Establishing effective strategies to boost the separation of interfacial charge carriers is necessary to address the limiting bottlenecks of photocatalysis. Although oxygen vacancy modulation has become the prevalent strategy to improve the photoactivity, controversy persists regarding the real role of these defects in charge separation. To exert the great potential of nonstoichiometric semiconductors, one needs not only to establish a full atomistic picture of oxygen vacancies, but also to deliberate their possible interactions with other interfacial structures (represented by the ubiquitous intercalated hydrogen). Herein, WO₃ was used as a typical model to demonstrate the principle of hydrogen-intercalated nonstoichiometric oxides for photoelectrochemical water splitting. Both experimental characterizations and theoretical calculations evidenced the synergetic interactions between oxygen vacancies and intercalated hydrogen. The sequential formation of subsurface defect clusters and surface O–H bonds contributed significantly to the spatial separation of charge carriers and the impressive stability of nonstoichiometric photoanodes. Profiting from this principle, an unprecedented photocurrent of 2.94 mA cm⁻² at 1.23 V vs. RHE was achieved, apart from a 100 mV cathodic shift in the onset potential. Our principle is applicable to several semiconductors, e.g. TiO₂ and Fe₂O₃. Thus, it opens up a promising avenue into designing high-performance nonstoichiometric nanoarchitectures for a wide range of applications. The termination-dependent surface reactivity also provides new opportunities of reactive species modulation for high-performance photocatalysis.
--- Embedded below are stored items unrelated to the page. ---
Definition node_step (n : Node) (e : node_event) : Node * list effect :=
  match e with
  | Connected now endpoint tipHeight =>
      (DoReadHeader n, [Post (frame (MVersion (initial_version (n_nonce n) now endpoint tipHeight)))])
  | ConnectFailed canceled => (if canceled then n else Disconnect true n, [])
  | Deadline expired => (if n_isDisconnect n then n else if expired then Disconnect true n else n, [])
  | ReadDone r => read_done r n
  | Posted bytes => (push_posted bytes n, [])
  | WriteDone ok => (write_done ok n, [])
  | DisconnectCalled removeNode => (Disconnect removeNode n, [])
  end.

Definition node_run (n : Node) (es : list node_event) : Node * list effect :=
  foldl (λ '(n, out) e, let '(n', o) := node_step n e in (n', out ++ o)) (n, []) es.

(** ** [NodeCache] *)

Abbreviation NodeCache := (gmap Z Node).
Definition PushNode (node : Node) (cache : NodeCache) : NodeCache := <[n_id node := node]> cache.
Definition RemoveNode (node : Node) (cache : NodeCache) : NodeCache := delete (n_id node) cache.
Definition GetNode (id : Z) (cache : NodeCache) : option Node := cache !! id.
Definition RemoveAll (cache : NodeCache) : NodeCache := ∅.

(** ** [NetMan] *)

(** [CreateNewNodeId] and [OpenNode]: the next identifier, the nonce drawn from it, the node in
    the cache; [None] is a failed assertion of the hasher. *)
Record NetMan := mk_NetMan {
  nm_nodes : NodeCache;
  nm_nLastNodeId : Z;
}.
Definition CreateNewNodeId (m : NetMan) : Z * NetMan :=
  (nm_nLastNodeId m, mk_NetMan (nm_nodes m) (swrap64 (nm_nLastNodeId m + 1))).
Definition OpenNode (m : NetMan) : option NetMan :=
  let '(id, m) := CreateNewNodeId m in
  nonce ← node_nonce (wrap64 id);
  Some (mk_NetMan (PushNode (Node_new (wrap64 id) nonce) (nm_nodes m)) (nm_nLastNodeId m)).
(** [Stop] disconnects every node and keeps them in the cache. *)
Definition NetMan_Stop (m : NetMan) : NetMan := mk_NetMan (Disconnect false <$> nm_nodes m) (nm_nLastNodeId m).

(** ** The byte stream *)

(** How many bytes the outstanding read waits for. *)
Definition wanted (n : Node) : option nat :=
  match n_reading n with
  | NoRead => None
  | ReadHeader => Some 24%nat
  | ReadBody size => Some (Z.to_nat size)
  end.

(** The reads complete one after the other while the input has the bytes. *)
Fixpoint drain (fuel : nat) (n : Node) (input : list Z) : Node * list effect * list Z :=
  match fuel with
  | O => (n, [], input)
  | S fuel' =>
      match wanted n with
      | None => (n, [], input)
      | Some k =>
          if (k <=? length input)%nat then
            let '(n, out) := node_step n (ReadDone (Some (take k input))) in
            let '(n, out', rest) := drain fuel' n (drop k input) in
            (n, out ++ out', rest)
          else (n, [], input)
      end
  end.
建立有效的策略来促进界面电荷载体的分离对于解决光催化的瓶颈是必要的。尽管氧空位调节已成为提高光活性的普遍策略，但是关于这些缺陷在电荷分离中的真正作用仍存在争议。为了发挥非化学计量半导体的巨大潜力，不仅需要建立完整的原子氧原子原子图，还需要研究它们与其他界面结构（以无处不在的嵌入氢表示）的可能相互作用。在此，WO ₃以典型的模型来证明氢插入的非化学计量氧化物在光电化学水分解中的原理。实验表征和理论计算均证明了氧空位与嵌入氢之间的协同作用。次表面缺陷簇和表面OH键的顺序形成对电荷载流子的空间分离和非化学计量光阳极的令人印象深刻的稳定性做出了重要贡献。得益于此原理，除了起始电势有100 mV的阴极移位外，在相对于RHE的1.23 V下，实现了前所未有的2.94 mA cm ^-2的光电流。我们的原理适用于几种半导体，例如TiO ₂和Fe ₂ O₃。因此，它为设计用于广泛应用的高性能非化学计量纳米体系结构开辟了一条有希望的途径。依赖终止的表面反应性还为高性能光催化提供了反应物种调节的新机会。